**WHAT IS EXPECTED**
Every record, from the first to the last, is to be printed again exactly.

[Dataset entries]
++++++++++++++++++++
(* ===== verification/Cli.v ===== *)
(** * Command lines

    [nbdcli] ([main.rs], [cli.rs], [output.rs]): the commands on the export catalog and what they print; and [nbd-server]
    ([main.rs], [cli.rs], [output.rs], [logging.rs]): configuration, diagnostics and the start of the server.  The parsing of the arguments
    belongs to a library; commands begin with the parsed values.  A process ends with its exit code. *)

From stdpp Require Import pretty.
From S2P Require Import Prelude ControlPlane Server Catalog WalLocal Storage Config S3 Factory Process Doctor.

#[local] Open Scope string_scope.
#[local] Open Scope list_scope.
#[local] Open Scope Z_scope.

(** ** Errors and output *)

(** [LoggingError], without the texts of its sources. *)
Inductive LoggingError : Type :=
| CreateLogDir (path : PathBuf)
| OpenLogFile (path : PathBuf)
| ParseFilter (filter : string)
| SetGlobalDefault.

(** The errors behind [Box<dyn Error>]. *)
Inductive ToolError : Type :=
| ToolConfig (e : ConfigError)
| ToolCatalog (e : CatalogError)
| ToolServer (e : ServerError)
| ToolLogging (e : LoggingError)
| ToolJson
| ToolMessage (message : string).

Abbreviation Tool A := (M ToolWorld ToolError A) (only parsing).

Definition newline : string := String.String (Ascii.ascii_of_nat 10) "".
Definition with_out (texts : list string) (w : ToolWorld) : ToolWorld :=
  mkToolWorld (tw_config w) (tw_kinds w) (tw_dbs w) (tw_out w ++ texts) (tw_err w).

(** [print!], [println!] and [eprintln!]. *)
Definition print_text (text : string) : Tool unit := mmodify (with_out [text]).
Definition println (line : string) : Tool unit := print_text (line +:+ newline).
Definition eprintln (line : string) : Tool unit :=
  mmodify (λ w, mkToolWorld (tw_config w) (tw_kinds w) (tw_dbs w) (tw_out w) (tw_err w ++ [line +:+ newline])).

(** *** [nbdcli]: cli.rs *)

Definition DEFAULT_BLOCK_SIZE : Z := 4096.

Inductive Command : Type :=
| CmdCreate (name : string) (size block_size : Z) (engine : ExportEngineKind)
| CmdList (include_deleted : bool)
| CmdInspect (name : string)
| CmdClone (source destination : string)
| CmdDelete (name : string)
| CmdDoctor.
++++++++++++++++++++
**TASK OUTPUT**
(* ===== verification/Cli.v ===== *)
(** * Command lines

    [nbdcli] ([main.rs], [cli.rs], [output.rs]): the commands on the export catalog and what they print; and [nbd-server]
    ([main.rs], [cli.rs], [output.rs], [logging.rs]): configuration, diagnostics and the start of the server.  The parsing of the arguments
    belongs to a library; commands begin with the parsed values.  A process ends with its exit code. *)

From stdpp Require Import pretty.
From S2P Require Import Prelude ControlPlane Server Catalog WalLocal Storage Config S3 Factory Process Doctor.

#[local] Open Scope string_scope.
#[local] Open Scope list_scope.
#[local] Open Scope Z_scope.

(** ** Errors and output *)

(** [LoggingError], without the texts of its sources. *)
Inductive LoggingError : Type :=
| CreateLogDir (path : PathBuf)
| OpenLogFile (path : PathBuf)
| ParseFilter (filter : string)
| SetGlobalDefault.

(** The errors behind [Box<dyn Error>]. *)
Inductive ToolError : Type :=
| ToolConfig (e : ConfigError)
| ToolCatalog (e : CatalogError)
| ToolServer (e : ServerError)
| ToolLogging (e : LoggingError)
| ToolJson
| ToolMessage (message : string).

Abbreviation Tool A := (M ToolWorld ToolError A) (only parsing).

Definition newline : string := String.String (Ascii.ascii_of_nat 10) "".
Definition with_out (texts : list string) (w : ToolWorld) : ToolWorld :=
  mkToolWorld (tw_config w) (tw_kinds w) (tw_dbs w) (tw_out w ++ texts) (tw_err w).

(** [print!], [println!] and [eprintln!]. *)
Definition print_text (text : string) : Tool unit := mmodify (with_out [text]).
Definition println (line : string) : Tool unit := print_text (line +:+ newline).
Definition eprintln (line : string) : Tool unit :=
  mmodify (λ w, mkToolWorld (tw_config w) (tw_kinds w) (tw_dbs w) (tw_out w) (tw_err w ++ [line +:+ newline])).

(** *** [nbdcli]: cli.rs *)

Definition DEFAULT_BLOCK_SIZE : Z := 4096.

Inductive Command : Type :=
| CmdCreate (name : string) (size block_size : Z) (engine : ExportEngineKind)
| CmdList (include_deleted : bool)
| CmdInspect (name : string)
| CmdClone (source destination : string)
| CmdDelete (name : string)
| CmdDoctor.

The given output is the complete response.